VirginMega l'a promis, VirginMega l'a fait. Enfin une grande plate-forme de musique en ligne française ose vendre de la musique non verrouillée à ses clients. Une première en France, à saluer, et à imiter.

Comme l’indique ce lundi notre confrère Clubic, la plate-forme en ligne des Virgin Megastores lance aujourd’hui 200.000 titres au format MP3, compatibles avec la totalité des baladeurs MP3 du marché. Il y a trois mois, Virgin lançait déjà son premier titre sans DRM. Finis les problèmes d’interopérabilité, les licences à gérer ou les copies contrôlées jusque dans l’intimité du foyer. Mais la grande difficulté pour VirginMega sera maintenant de réussir à mettre en valeur cette offre bénéfique pour tout le monde sans dévaloriser pour autant le reste de son catalogue, qui constitue encore l’essentiel de l’offre disponible.

Car si VirginMega lance 200.000 titres au format MP3, c’est uniquement grâce à l’apport de catalogues indépendants dont celui du label V2 (Nada Surf, Anaïs, TTC, Jean-Louis Murat, Django Reinhardt, The Pipettes…). Les quatre majors (Universal, Sony-BMG, EMI et Warner) restent pour le moment solidement accrochées à leurs verous, même s’il se murmure au sein même de VirginMega qu’au moins l’une d’entre elles pourrait changer d’avis dans les prochaines semaines ou les prochains mois. Il est donc très difficile pour VirginMega de faire la promotion de son offre de fichiers MP3 sans DRM, car il lui faut trouver un message qui valorise le MP3 sans dénigrer ce qui reste encore l’essentiel du catalogue composé des œuvres des artistes les plus populaires. Il est sans doute encore plus difficile de dire à ses clients habituels qu’ils se sont jusqu’ici fait avoir en achetant de la musique qu’ils ne peuvent pas écouter et transférer librement sur n’importe quel appareil…

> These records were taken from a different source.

(* ===== verification/JsCollections.v ===== *)
(** * JavaScript objects used as maps, sets and arrays

    - [jsobj V]: an object used as a dictionary ([Record<string, V>]), the list
      of its own properties in creation order.  Enumeration follows the
      language: array-index keys in ascending order first, then the other keys
      in creation order.  [obj_to_map] abstracts it to a [gmap], and every
      operation commutes with the abstraction.
    - [set_add]: a [Set<string>], in insertion order.
    - [js_slice]: [Array.prototype.slice] with relative indices.
    - [js_sort]: [Array.prototype.sort] with a comparator (stable).

    Property names of [Object.prototype] are not treated specially: no service
    of the dashboard is called [constructor] or [__proto__]. *)

From S2P Require Export JsNumber.
From stdpp Require Export base list gmap fin_maps sorting strings.

(** ** Objects *)
Abbreviation jsobj V := (list (string * V)).

Module Obj.
Section Obj.
Context {V : Type}.
Implicit Types o : jsobj V.

Definition obj_empty : jsobj V := [].

(** [o[k]]: [undefined] is [None]. *)
Fixpoint obj_get o (k : string) : option V :=
  match o with
  | [] => None
  | (k', v) :: o' => if bool_decide (k = k') then Some v else obj_get o' k
  end.

(** [o[k] = v] and [{ ...o, [k]: v }]: an existing key keeps its place. *)
Fixpoint obj_set o (k : string) (v : V) : jsobj V :=
  match o with
  | [] => [(k, v)]
  | (k', v') :: o' =>
      if bool_decide (k = k') then (k, v) :: o' else (k', v') :: obj_set o' k v
  end.

(** [delete o[k]] *)
Definition obj_delete o (k : string) : jsobj V :=
  filter (λ p, p.1 ≠ k) o.

(** No key twice: the invariant of a dictionary. *)
Definition obj_wf o : Prop := NoDup o.*1.

Definition obj_to_map o : gmap string V := list_to_map o.

Lemma obj_get_to_map o k : obj_get o k = obj_to_map o !! k.
Proof.
  induction o as [|[k' v] o IH]; simpl; [by rewrite lookup_empty|].
  unfold obj_to_map in *. simpl. rewrite lookup_insert. repeat case_decide; naive_solver.
Qed.

Lemma obj_set_to_map o k v : obj_to_map (obj_set o k v) = <[k:=v]> (obj_to_map o).
Proof.
  induction o as [|[k' v'] o IH]; [done|]. simpl. unfold obj_to_map in *.
  case_bool_decide; subst; simpl.
  - by rewrite insert_insert_eq.
  - rewrite IH. by apply insert_insert_ne.
Qed.

Lemma obj_get_Some o k v : obj_get o k = Some v → (k, v) ∈ o.
Proof.
  induction o as [|[k' v'] o IH]; simpl; [done|]. case_bool_decide; intros; simplify_eq.
  - by left.
  - right. auto.
Qed.

Lemma obj_get_None o k : obj_get o k = None ↔ k ∉ o.*1.
Proof.
  induction o as [|[k' v'] o IH]; simpl; [set_solver|].
  case_bool_decide; [set_solver|]. rewrite IH. set_solver.
Qed.

Lemma obj_get_elem o k v : obj_wf o → (k, v) ∈ o → obj_get o k = Some v.
Proof.
  induction o as [|[k' v'] o IH]; simpl; [by intros _ ?%elem_of_nil|].
  intros [Hk Hnd]%NoDup_cons Hin. case_bool_decide as Hd.
  - subst. apply elem_of_cons in Hin as [?|Hin]; [naive_solver|].
    destruct Hk. by eapply (list_elem_of_fmap_2 fst) in Hin.
  - apply elem_of_cons in Hin as [?|Hin]; [naive_solver|]. by apply IH.
Qed.

Lemma obj_get_set_eq o k v : obj_get (obj_set o k v) k = Some v.
Proof. by rewrite obj_get_to_map, obj_set_to_map, lookup_insert_eq. Qed.
Lemma obj_get_set_ne o k k' v : k ≠ k' → obj_get (obj_set o k v) k' = obj_get o k'.
Proof. intros. by rewrite !obj_get_to_map, obj_set_to_map, lookup_insert_ne. Qed.

Lemma obj_delete_cons k1 v o k :
  obj_delete ((k1, v) :: o) k =
    if bool_decide (k1 = k) then obj_delete o k else (k1, v) :: obj_delete o k.
Proof.
  unfold obj_delete. case_bool_decide.
  - by rewrite filter_cons_False by (simpl; tauto).
  - by rewrite filter_cons_True by done.
Qed.

Lemma obj_get_delete o k k' :
  obj_get (obj_delete o k) k' = if bool_decide (k = k') then None else obj_get o k'.
Proof.
  induction o as [|[k1 v] o IH]; [simpl; by case_bool_decide|].
  rewrite obj_delete_cons. destruct (bool_decide (k1 = k)) eqn:E;
    cbn [obj_get]; rewrite IH; repeat case_bool_decide; naive_solver.
Qed.

Lemma obj_delete_to_map o k : obj_to_map (obj_delete o k) = delete k (obj_to_map o).
Proof.
  apply map_eq. intros k'. rewrite <-obj_get_to_map, obj_get_delete, lookup_delete.
  case_bool_decide; case_decide; try done. by rewrite obj_get_to_map.
Qed.

(** Setting a key changes the key list only when the key is new. *)
Lemma obj_set_keys o k v :
  (obj_set o k v).*1 = if bool_decide (k ∈ o.*1) then o.*1 else o.*1 ++ [k].
Proof.
  induction o as [|[k' v'] o IH]; [done|]. cbn [obj_set].
  destruct (decide (k = k')) as [->|Hne].
  - rewrite bool_decide_eq_true_2 by done. rewrite !fmap_cons, bool_decide_eq_true_2; [done|].
    by left.
  - rewrite bool_decide_eq_false_2 by done. rewrite !fmap_cons, IH. simpl.
    repeat case_bool_decide; set_solver.
Qed.

Lemma obj_empty_wf : obj_wf obj_empty.
Proof. apply NoDup_nil_2. Qed.

Lemma obj_set_wf o k v : obj_wf o → obj_wf (obj_set o k v).
Proof.
  unfold obj_wf. intros Hnd. rewrite obj_set_keys. case_bool_decide; [done|].
  apply NoDup_app. set_solver by auto using NoDup_singleton.
Qed.

Lemma obj_delete_wf o k : obj_wf o → obj_wf (obj_delete o k).
Proof.
  unfold obj_wf. induction o as [|[k' v'] o IH]; [done|].
  rewrite fmap_cons, NoDup_cons. intros [Hk Hnd]. rewrite obj_delete_cons.
  case_bool_decide; [by auto|]. rewrite fmap_cons, NoDup_cons. split; [|by auto].
  intros (p&Hp&Hin)%list_elem_of_fmap. apply Hk.
  apply list_elem_of_filter in Hin as [_ Hin].
  apply list_elem_of_fmap. eauto.
Qed.
End Obj.

(** *** Enumeration order *)

(** The value of a canonical decimal numeral, most significant digit first. *)
Fixpoint dec_value (acc : Z) (s : string) : option Z :=
  match s with
  | EmptyString => Some acc
  | String a s' =>
      let d := (Z.of_nat (Ascii.nat_of_ascii a) - 48)%Z in
      if (0 <=? d)%Z && (d <=? 9)%Z then dec_value (10 * acc + d) s' else None
  end.

(** [Some i] when the key is an array index: a canonical numeral below 2^32 - 1. *)
Definition array_index (k : string) : option Z :=
  match k with
  | EmptyString => None
  | _ => match dec_value 0 k with
         | Some i => if bool_decide (pretty i = k) && (i <? 2 ^ 32 - 1)%Z then Some i else None
         | None => None
         end
  end.

Section Enumeration.
Context {V : Type}.
Implicit Types o : jsobj V.

Definition index_key_le (p q : string * V) : Prop :=
  (default 0 (array_index p.1) <= default 0 (array_index q.1))%Z.
#[export] Instance index_key_le_dec : RelDecision index_key_le.
Proof. intros p q. unfold index_key_le. apply _. Defined.

(** [Object.entries(o)], [Object.keys(o)], [Object.values(o)] *)
Definition obj_entries o : list (string * V) :=
  merge_sort index_key_le (filter (λ p, is_Some (array_index p.1)) o)
  ++ filter (λ p, ¬ is_Some (array_index p.1)) o.
Definition obj_keys o : list string := (obj_entries o).*1.
Definition obj_values o : list V := (obj_entries o).*2.

Lemma obj_entries_perm o : obj_entries o ≡ₚ o.
Proof.
  unfold obj_entries. rewrite merge_sort_Permutation.
  apply filter_app_complement.
Qed.

Lemma obj_values_perm o : obj_values o ≡ₚ o.*2.
Proof. unfold obj_values. by rewrite obj_entries_perm. Qed.

Lemma obj_keys_perm o : obj_keys o ≡ₚ o.*1.
Proof. unfold obj_keys. by rewrite obj_entries_perm. Qed.

(** Without array-index keys, enumeration is creation order. *)
Lemma obj_entries_no_index o :
  Forall (λ p, array_index p.1 = None) o → obj_entries o = o.
Proof.
  intros Ho. unfold obj_entries.
  rewrite list_filter_none, list_filter_all; [done|..];
    (eapply Forall_impl; [done|]); intros p Hp; simpl in *; rewrite Hp; by intros [? ?].
Qed.

Lemma obj_values_elem o v : obj_wf o → v ∈ obj_values o ↔ ∃ k, obj_get o k = Some v.
Proof.
  intros Hwf. rewrite obj_values_perm, list_elem_of_fmap. split.
  - intros ([k v']&->&Hin). exists k. by apply obj_get_elem.
  - intros [k Hk]. exists (k, v). split; [done|]. by apply obj_get_Some.
Qed.
End Enumeration.
End Obj.
Export Obj.

#[export] Hint Rewrite @obj_get_set_eq @obj_get_delete : js.
#[export] Hint Resolve obj_empty_wf obj_set_wf obj_delete_wf : js.

(** ** Sets of strings, in insertion order *)
Module JsSet.
Definition set_add (s : list string) (x : string) : list string :=
  if bool_decide (x ∈ s) then s else s ++ [x].
Definition set_add_all (s xs : list string) : list string := foldl set_add s xs.

Lemma elem_of_set_add s x y : y ∈ set_add s x ↔ y = x ∨ y ∈ s.
Proof. unfold set_add. case_bool_decide; set_solver. Qed.
Lemma set_add_NoDup s x : NoDup s → NoDup (set_add s x).
Proof.
  intros. unfold set_add. case_bool_decide; [done|].
  apply NoDup_app. set_solver by auto using NoDup_singleton.
Qed.
Lemma elem_of_set_add_all s xs y : y ∈ set_add_all s xs ↔ y ∈ xs ∨ y ∈ s.
Proof.
  revert s. induction xs as [|x xs IH]; intros s; [set_solver|].
  change (set_add_all s (x :: xs)) with (set_add_all (set_add s x) xs).
  rewrite IH, elem_of_set_add. set_solver.
Qed.
Lemma set_add_all_NoDup s xs : NoDup s → NoDup (set_add_all s xs).
Proof.
  revert s. induction xs as [|x xs IH]; intros s Hs; [done|].
  apply (IH (set_add s x)). by apply set_add_NoDup.
Qed.
End JsSet.
Export JsSet.
#[export] Hint Resolve set_add_NoDup set_add_all_NoDup : js.

(** ** Arrays *)
Module Arr.
Section Arr.
Context {A : Type}.
Implicit Types l : list A.

(** [l.slice(start, stop)]: negative indices count from the end, out of range
    indices are clamped. *)
Definition rel_index (len i : Z) : Z :=
  if (i <? 0)%Z then Z.max (len + i) 0 else Z.min i len.
Definition js_slice l (start : Z) (stop : option Z) : list A :=
  let len := Z.of_nat (length l) in
  let k := rel_index len start in
  let fin := rel_index len (default len stop) in
  take (Z.to_nat (fin - k)) (drop (Z.to_nat k) l).

(** [l.slice(-n)] keeps the last [n] elements. *)
Lemma js_slice_last l (n : nat) :
  0 < n → js_slice l (- Z.of_nat n) None = drop (length l - n) l.
Proof.
  intros Hn. unfold js_slice, rel_index. simpl.
  rewrite (proj2 (Z.ltb_ge (Z.of_nat _) 0)) by lia.
  rewrite (proj2 (Z.ltb_lt (- _) 0)) by lia.
  rewrite take_ge by (rewrite length_drop; lia). f_equal. lia.
Qed.

(** [l.slice(0, n)] keeps the first [n] elements. *)
Lemma js_slice_first l (n : nat) : js_slice l 0 (Some (Z.of_nat n)) = take n l.
Proof.
  unfold js_slice, rel_index. simpl.
  rewrite (proj2 (Z.ltb_ge (Z.of_nat _) 0)) by lia. rewrite (Z.min_l 0) by lia. simpl. rewrite drop_0.
  destruct (decide (n ≤ length l)).
  - f_equal. lia.
  - rewrite !take_ge by lia. done.
Qed.

(** [l[i]] and [l[l.length - 1]]; out of range is [undefined]. *)
Definition js_at l (i : Z) : option A :=
  if (i <? 0)%Z then None else l !! Z.to_nat i.

(** [l.sort(cmp)], [cmp a b] saying whether the comparator returns a positive
    number, i.e. whether [b] must come before [a].  The sort is stable. *)
Fixpoint sort_insert (gt : A → A → bool) (x : A) l : list A :=
  match l with
  | [] => [x]
  | y :: l' => if gt x y then y :: sort_insert gt x l' else x :: l
  end.
Fixpoint js_sort (gt : A → A → bool) l : list A :=
  match l with
  | [] => []
  | x :: l' => sort_insert gt x (js_sort gt l')
  end.

Lemma sort_insert_perm gt x l : sort_insert gt x l ≡ₚ x :: l.
Proof.
  induction l as [|y l IH]; simpl; [done|]. case_if; [|done].
  rewrite IH. apply Permutation_swap.
Qed.

Lemma js_sort_perm gt l : js_sort gt l ≡ₚ l.
Proof. induction l; simpl; [done|]. by rewrite sort_insert_perm, IHl. Qed.

Lemma length_js_sort gt l : length (js_sort gt l) = length l.
Proof. apply Permutation_length, js_sort_perm. Qed.

(** A comparator is consistent on [P] when "not greater" is a total preorder
    there; then the result is ordered: no element is greater than a later one. *)
Record consistent (P : A → Prop) (gt : A → A → bool) : Prop := {
  cmp_asym x y : P x → P y → gt x y = true → gt y x = false;
  cmp_trans x y z : P x → P y → P z → gt x y = false → gt y z = false → gt x z = false;
}.

Definition ordered (gt : A → A → bool) l : Prop :=
  StronglySorted (λ x y, gt x y = false) l.

Lemma sort_insert_ordered P gt x l :
  consistent P gt → P x → Forall P l → ordered gt l → ordered gt (sort_insert gt x l).
Proof.
  intros Hc Hx HP. induction 1 as [|y l Hl IH Hy]; simpl; [by repeat constructor|].
  apply Forall_cons in HP as [HPy HPl]. destruct (gt x y) eqn:E.
  - constructor; [by apply IH|]. rewrite sort_insert_perm.
    constructor; [by eapply cmp_asym|done].
  - constructor; [by constructor|]. constructor; [done|].
    apply Forall_forall. intros z Hz. rewrite Forall_forall in Hy, HPl.
    eapply (cmp_trans P gt Hc x y z); auto.
Qed.

Lemma js_sort_ordered P gt l : consistent P gt → Forall P l → ordered gt (js_sort gt l).
Proof.
  intros Hc. induction 1 as [|x l Hx Hl IH]; simpl; [constructor|].
  eapply sort_insert_ordered; try done. by rewrite js_sort_perm.
Qed.

(** Stability: sorting an already ordered list changes nothing. *)
Lemma js_sort_id gt l : ordered gt l → js_sort gt l = l.
Proof.
  induction 1 as [|x l Hl IH Hx]; simpl; [done|]. rewrite IH.
  destruct l as [|y l]; simpl; [done|]. apply Forall_cons in Hx as [-> _]. done.
Qed.

Lemma ordered_lookup gt l i j x y :
  ordered gt l → i < j → l !! i = Some x → l !! j = Some y → gt x y = false.
Proof.
  intros Hs. revert i j. induction Hs as [|z l Hl IH Hz]; intros i j Hij; [done|].
  destruct j as [|j]; [lia|]. destruct i as [|i]; simpl; intros Hi Hj.
  - simplify_eq. rewrite Forall_forall in Hz. apply Hz. by eapply list_elem_of_lookup_2.
  - apply (IH i j); auto with lia.
Qed.
End Arr.
End Arr.
Export Arr.
#[export] Hint Rewrite @js_slice_first : js.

C’est pourquoi VirginMega se fait encore très discret sur l’apparition de cette offre, qui n’est mise en avant ni sur la page d’accueil du site ni à travers un filtre sur le moteur de recherche de la plate-forme. Pour le consommateur, l’apparition de l’offre est quasi invisible. Les fichiers vendus le sont au prix habituel de 99 centimes par titre. « On vend mieux sans DRM », nous concédait pourtant le directeur de VirginMega.fr Julien Ulrich, au moment où la plate-forme sortait son premier MP3. Dommage que les majors ne l’aient pas encore compris.